■ ASSIGNMENT
Of all the lines below, output only those starting at the one with "[String c EmptyString]" and ending at the one with "if len <=? strlen s then s", both ends included, exactly as written.

[Records from a data source]

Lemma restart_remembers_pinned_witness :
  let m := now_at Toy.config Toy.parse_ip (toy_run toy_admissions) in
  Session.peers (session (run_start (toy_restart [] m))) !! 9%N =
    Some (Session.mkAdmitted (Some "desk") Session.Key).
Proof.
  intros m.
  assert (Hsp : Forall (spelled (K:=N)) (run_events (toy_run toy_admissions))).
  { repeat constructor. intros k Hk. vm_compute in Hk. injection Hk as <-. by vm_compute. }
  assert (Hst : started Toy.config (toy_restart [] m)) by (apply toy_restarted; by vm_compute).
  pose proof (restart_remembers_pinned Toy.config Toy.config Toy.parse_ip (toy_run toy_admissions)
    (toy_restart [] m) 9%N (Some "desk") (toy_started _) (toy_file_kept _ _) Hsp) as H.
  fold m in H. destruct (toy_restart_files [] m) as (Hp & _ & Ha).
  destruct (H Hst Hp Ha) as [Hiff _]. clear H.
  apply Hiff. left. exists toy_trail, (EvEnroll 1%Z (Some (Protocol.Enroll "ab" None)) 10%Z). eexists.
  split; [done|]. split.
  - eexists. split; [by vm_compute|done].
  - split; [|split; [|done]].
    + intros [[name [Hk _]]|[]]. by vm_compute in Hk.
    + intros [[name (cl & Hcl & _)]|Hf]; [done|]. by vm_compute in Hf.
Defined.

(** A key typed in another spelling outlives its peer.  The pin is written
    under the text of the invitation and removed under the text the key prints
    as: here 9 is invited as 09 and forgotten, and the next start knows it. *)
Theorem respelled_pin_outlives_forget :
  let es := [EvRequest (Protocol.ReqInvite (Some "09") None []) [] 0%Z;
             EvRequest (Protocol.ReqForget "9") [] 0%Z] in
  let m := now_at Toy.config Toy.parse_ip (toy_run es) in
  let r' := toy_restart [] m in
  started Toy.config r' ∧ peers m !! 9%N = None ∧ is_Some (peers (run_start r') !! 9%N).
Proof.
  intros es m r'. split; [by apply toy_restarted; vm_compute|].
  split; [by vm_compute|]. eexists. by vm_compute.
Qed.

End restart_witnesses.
--
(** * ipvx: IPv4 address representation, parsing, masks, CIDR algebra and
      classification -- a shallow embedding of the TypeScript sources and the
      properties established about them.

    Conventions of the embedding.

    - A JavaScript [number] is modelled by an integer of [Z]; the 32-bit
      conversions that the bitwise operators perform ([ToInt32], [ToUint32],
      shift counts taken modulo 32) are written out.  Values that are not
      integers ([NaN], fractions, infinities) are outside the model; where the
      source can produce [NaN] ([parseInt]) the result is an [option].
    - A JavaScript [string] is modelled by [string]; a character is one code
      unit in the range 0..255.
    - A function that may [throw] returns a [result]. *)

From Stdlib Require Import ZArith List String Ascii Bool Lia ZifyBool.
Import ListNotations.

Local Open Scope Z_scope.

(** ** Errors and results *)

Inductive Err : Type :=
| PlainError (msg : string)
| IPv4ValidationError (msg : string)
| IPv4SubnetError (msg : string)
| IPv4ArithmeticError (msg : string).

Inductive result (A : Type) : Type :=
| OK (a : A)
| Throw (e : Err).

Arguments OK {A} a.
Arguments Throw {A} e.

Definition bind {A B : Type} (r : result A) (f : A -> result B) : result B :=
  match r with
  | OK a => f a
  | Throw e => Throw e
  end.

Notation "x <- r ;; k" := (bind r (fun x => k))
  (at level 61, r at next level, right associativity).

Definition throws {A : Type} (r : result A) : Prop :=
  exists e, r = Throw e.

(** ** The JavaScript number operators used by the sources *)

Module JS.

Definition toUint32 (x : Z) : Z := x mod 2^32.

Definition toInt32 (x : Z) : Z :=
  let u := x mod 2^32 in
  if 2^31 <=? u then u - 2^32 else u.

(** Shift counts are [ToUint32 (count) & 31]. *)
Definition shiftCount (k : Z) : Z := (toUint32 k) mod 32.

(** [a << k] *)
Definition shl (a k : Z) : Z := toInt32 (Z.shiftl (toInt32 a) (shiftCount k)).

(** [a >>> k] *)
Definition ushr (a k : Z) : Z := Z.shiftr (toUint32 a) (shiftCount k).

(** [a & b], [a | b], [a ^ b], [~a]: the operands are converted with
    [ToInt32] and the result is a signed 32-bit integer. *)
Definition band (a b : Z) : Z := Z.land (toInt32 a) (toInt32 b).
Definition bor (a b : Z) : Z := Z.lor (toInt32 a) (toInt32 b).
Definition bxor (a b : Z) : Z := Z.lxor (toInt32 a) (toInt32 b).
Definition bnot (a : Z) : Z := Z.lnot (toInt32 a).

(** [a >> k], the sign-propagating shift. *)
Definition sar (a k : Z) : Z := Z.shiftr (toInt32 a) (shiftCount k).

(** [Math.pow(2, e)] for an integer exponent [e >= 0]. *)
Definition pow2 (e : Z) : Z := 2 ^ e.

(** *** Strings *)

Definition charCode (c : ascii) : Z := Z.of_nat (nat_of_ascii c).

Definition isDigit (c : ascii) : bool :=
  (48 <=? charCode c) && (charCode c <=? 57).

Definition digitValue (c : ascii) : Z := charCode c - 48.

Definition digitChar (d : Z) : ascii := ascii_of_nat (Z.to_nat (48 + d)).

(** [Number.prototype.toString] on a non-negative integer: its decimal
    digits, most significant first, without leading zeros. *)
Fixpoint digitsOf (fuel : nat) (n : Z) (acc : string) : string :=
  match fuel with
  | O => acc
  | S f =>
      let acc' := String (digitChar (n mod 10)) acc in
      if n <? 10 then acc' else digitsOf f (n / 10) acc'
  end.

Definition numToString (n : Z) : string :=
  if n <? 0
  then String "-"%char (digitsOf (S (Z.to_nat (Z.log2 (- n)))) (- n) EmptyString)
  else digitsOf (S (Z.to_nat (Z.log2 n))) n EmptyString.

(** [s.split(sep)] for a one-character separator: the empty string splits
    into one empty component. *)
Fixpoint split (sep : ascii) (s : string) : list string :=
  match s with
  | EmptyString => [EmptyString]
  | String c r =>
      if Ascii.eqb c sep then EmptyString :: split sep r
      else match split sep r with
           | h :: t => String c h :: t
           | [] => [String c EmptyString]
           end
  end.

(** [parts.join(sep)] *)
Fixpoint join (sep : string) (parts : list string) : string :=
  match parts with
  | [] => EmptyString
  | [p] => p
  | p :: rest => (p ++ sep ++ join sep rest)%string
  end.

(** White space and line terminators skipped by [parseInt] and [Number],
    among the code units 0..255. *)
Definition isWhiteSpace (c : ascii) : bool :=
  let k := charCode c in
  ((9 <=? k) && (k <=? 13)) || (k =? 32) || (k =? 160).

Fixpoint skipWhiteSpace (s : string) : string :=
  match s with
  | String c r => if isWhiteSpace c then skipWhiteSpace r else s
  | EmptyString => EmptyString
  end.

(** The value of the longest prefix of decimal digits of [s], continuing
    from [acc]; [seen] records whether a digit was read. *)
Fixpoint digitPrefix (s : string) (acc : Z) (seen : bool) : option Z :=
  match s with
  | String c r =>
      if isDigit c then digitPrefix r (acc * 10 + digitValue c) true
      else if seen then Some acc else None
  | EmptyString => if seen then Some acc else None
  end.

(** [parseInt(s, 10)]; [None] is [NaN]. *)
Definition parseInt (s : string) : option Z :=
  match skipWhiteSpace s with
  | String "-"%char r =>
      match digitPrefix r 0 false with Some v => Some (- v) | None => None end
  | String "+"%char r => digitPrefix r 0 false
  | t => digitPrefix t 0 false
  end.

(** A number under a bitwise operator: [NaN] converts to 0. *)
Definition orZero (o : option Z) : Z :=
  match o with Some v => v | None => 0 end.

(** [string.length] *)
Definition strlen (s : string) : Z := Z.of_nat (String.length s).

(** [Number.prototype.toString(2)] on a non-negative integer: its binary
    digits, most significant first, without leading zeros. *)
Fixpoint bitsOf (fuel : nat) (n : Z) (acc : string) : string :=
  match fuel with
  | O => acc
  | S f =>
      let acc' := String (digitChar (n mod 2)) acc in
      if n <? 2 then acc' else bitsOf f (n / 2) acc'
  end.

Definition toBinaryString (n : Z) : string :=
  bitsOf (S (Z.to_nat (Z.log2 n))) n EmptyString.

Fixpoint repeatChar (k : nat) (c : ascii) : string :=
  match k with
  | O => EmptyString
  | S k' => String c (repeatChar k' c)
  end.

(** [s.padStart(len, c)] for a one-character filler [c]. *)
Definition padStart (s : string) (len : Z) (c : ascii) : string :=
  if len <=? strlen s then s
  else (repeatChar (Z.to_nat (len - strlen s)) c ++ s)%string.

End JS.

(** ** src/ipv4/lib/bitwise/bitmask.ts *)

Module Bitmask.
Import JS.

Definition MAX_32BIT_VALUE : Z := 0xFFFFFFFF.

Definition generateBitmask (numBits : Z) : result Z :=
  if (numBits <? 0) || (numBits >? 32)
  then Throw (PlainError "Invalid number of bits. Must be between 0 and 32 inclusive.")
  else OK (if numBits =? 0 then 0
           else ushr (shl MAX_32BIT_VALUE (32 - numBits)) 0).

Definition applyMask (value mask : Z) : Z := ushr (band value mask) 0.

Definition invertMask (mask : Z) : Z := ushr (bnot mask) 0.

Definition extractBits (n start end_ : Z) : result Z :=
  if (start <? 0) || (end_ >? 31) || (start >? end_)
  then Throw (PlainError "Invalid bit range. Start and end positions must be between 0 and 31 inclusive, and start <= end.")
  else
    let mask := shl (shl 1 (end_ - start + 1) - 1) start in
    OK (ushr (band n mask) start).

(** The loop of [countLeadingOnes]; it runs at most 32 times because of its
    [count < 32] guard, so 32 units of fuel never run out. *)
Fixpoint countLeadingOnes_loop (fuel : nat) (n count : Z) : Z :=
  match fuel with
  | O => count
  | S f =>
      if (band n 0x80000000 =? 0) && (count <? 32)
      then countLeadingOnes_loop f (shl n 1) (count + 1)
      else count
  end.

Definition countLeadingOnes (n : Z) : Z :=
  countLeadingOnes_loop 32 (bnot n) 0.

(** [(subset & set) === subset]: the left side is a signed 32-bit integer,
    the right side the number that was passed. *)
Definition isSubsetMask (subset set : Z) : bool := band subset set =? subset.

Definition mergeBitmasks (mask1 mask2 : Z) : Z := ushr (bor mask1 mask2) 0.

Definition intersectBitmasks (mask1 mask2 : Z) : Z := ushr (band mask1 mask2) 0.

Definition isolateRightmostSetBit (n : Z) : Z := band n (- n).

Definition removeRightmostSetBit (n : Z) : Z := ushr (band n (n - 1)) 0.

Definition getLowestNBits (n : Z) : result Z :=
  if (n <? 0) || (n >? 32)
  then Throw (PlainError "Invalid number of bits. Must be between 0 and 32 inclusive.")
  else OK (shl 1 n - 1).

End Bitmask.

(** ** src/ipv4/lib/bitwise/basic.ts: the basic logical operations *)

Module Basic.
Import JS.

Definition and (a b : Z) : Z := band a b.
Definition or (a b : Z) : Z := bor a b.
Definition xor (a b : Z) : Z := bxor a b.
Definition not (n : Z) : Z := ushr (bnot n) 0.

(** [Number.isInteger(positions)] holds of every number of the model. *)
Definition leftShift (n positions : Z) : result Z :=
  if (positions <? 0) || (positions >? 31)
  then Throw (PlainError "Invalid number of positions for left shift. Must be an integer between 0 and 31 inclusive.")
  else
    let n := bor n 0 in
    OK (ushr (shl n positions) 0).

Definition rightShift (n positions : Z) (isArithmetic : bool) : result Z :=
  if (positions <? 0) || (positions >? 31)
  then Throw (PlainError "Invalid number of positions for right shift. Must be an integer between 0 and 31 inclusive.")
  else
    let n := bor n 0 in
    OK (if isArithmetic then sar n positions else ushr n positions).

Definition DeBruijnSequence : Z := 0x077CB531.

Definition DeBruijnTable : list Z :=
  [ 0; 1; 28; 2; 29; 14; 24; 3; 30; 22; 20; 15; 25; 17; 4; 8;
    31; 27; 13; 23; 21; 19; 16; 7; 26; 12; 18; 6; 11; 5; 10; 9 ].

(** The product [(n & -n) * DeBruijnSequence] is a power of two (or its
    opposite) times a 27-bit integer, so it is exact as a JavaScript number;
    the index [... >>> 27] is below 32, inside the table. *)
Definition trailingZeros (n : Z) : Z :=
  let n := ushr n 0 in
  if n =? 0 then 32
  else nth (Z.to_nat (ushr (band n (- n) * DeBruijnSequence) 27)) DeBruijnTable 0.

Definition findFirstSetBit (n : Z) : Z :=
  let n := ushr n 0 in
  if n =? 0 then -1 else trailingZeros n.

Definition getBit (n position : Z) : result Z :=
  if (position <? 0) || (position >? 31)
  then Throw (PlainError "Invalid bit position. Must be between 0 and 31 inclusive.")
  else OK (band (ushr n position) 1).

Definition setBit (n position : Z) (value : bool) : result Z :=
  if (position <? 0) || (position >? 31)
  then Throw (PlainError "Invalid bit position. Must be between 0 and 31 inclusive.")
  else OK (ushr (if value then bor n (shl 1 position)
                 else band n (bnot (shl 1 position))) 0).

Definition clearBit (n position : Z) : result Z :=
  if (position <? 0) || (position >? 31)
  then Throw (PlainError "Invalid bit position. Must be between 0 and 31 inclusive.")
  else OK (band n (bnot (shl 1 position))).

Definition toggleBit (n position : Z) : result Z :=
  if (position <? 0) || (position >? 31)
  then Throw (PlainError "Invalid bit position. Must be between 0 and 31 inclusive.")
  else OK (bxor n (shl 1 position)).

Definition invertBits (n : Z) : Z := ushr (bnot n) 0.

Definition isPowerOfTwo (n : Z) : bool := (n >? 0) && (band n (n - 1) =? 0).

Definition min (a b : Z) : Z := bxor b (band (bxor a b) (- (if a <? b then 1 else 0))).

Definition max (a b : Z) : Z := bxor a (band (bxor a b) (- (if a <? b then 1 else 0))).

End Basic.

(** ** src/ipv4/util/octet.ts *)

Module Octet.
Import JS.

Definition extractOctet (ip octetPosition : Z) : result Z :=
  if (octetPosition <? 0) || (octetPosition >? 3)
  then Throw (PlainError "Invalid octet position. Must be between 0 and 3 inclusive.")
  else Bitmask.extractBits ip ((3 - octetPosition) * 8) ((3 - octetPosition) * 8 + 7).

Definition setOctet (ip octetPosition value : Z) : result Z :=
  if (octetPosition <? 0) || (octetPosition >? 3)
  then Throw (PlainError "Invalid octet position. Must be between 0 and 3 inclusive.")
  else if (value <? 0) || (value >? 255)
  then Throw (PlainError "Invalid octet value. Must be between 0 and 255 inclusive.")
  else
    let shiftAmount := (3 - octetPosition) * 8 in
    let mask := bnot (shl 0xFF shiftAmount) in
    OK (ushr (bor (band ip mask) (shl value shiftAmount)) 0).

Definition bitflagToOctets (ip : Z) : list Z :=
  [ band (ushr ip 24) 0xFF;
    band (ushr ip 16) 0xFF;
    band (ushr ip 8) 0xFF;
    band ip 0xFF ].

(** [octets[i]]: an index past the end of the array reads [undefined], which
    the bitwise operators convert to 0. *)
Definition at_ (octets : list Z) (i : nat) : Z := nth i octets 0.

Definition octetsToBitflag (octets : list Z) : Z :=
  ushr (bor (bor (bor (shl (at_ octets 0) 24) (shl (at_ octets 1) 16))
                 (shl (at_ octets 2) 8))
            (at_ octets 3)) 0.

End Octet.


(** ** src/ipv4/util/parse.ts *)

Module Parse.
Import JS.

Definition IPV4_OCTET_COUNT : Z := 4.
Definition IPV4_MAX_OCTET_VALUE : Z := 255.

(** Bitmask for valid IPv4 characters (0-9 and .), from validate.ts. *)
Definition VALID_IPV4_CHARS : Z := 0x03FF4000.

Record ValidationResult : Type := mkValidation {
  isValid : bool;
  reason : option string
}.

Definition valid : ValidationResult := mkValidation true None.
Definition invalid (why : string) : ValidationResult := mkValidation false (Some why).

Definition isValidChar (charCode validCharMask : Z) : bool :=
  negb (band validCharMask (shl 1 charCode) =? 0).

■ TASK RESPONSE
           | [] => [String c EmptyString]
           end
  end.

(** [parts.join(sep)] *)
Fixpoint join (sep : string) (parts : list string) : string :=
  match parts with
  | [] => EmptyString
  | [p] => p
  | p :: rest => (p ++ sep ++ join sep rest)%string
  end.

(** White space and line terminators skipped by [parseInt] and [Number],
    among the code units 0..255. *)
Definition isWhiteSpace (c : ascii) : bool :=
  let k := charCode c in
  ((9 <=? k) && (k <=? 13)) || (k =? 32) || (k =? 160).

Fixpoint skipWhiteSpace (s : string) : string :=
  match s with
  | String c r => if isWhiteSpace c then skipWhiteSpace r else s
  | EmptyString => EmptyString
  end.

(** The value of the longest prefix of decimal digits of [s], continuing
    from [acc]; [seen] records whether a digit was read. *)
Fixpoint digitPrefix (s : string) (acc : Z) (seen : bool) : option Z :=
  match s with
  | String c r =>
      if isDigit c then digitPrefix r (acc * 10 + digitValue c) true
      else if seen then Some acc else None
  | EmptyString => if seen then Some acc else None
  end.

(** [parseInt(s, 10)]; [None] is [NaN]. *)
Definition parseInt (s : string) : option Z :=
  match skipWhiteSpace s with
  | String "-"%char r =>
      match digitPrefix r 0 false with Some v => Some (- v) | None => None end
  | String "+"%char r => digitPrefix r 0 false
  | t => digitPrefix t 0 false
  end.

(** A number under a bitwise operator: [NaN] converts to 0. *)
Definition orZero (o : option Z) : Z :=
  match o with Some v => v | None => 0 end.

(** [string.length] *)
Definition strlen (s : string) : Z := Z.of_nat (String.length s).

(** [Number.prototype.toString(2)] on a non-negative integer: its binary
    digits, most significant first, without leading zeros. *)
Fixpoint bitsOf (fuel : nat) (n : Z) (acc : string) : string :=
  match fuel with
  | O => acc
  | S f =>
      let acc' := String (digitChar (n mod 2)) acc in
      if n <? 2 then acc' else bitsOf f (n / 2) acc'
  end.

Definition toBinaryString (n : Z) : string :=
  bitsOf (S (Z.to_nat (Z.log2 n))) n EmptyString.

Fixpoint repeatChar (k : nat) (c : ascii) : string :=
  match k with
  | O => EmptyString
  | S k' => String c (repeatChar k' c)
  end.

(** [s.padStart(len, c)] for a one-character filler [c]. *)
Definition padStart (s : string) (len : Z) (c : ascii) : string :=
  if len <=? strlen s then s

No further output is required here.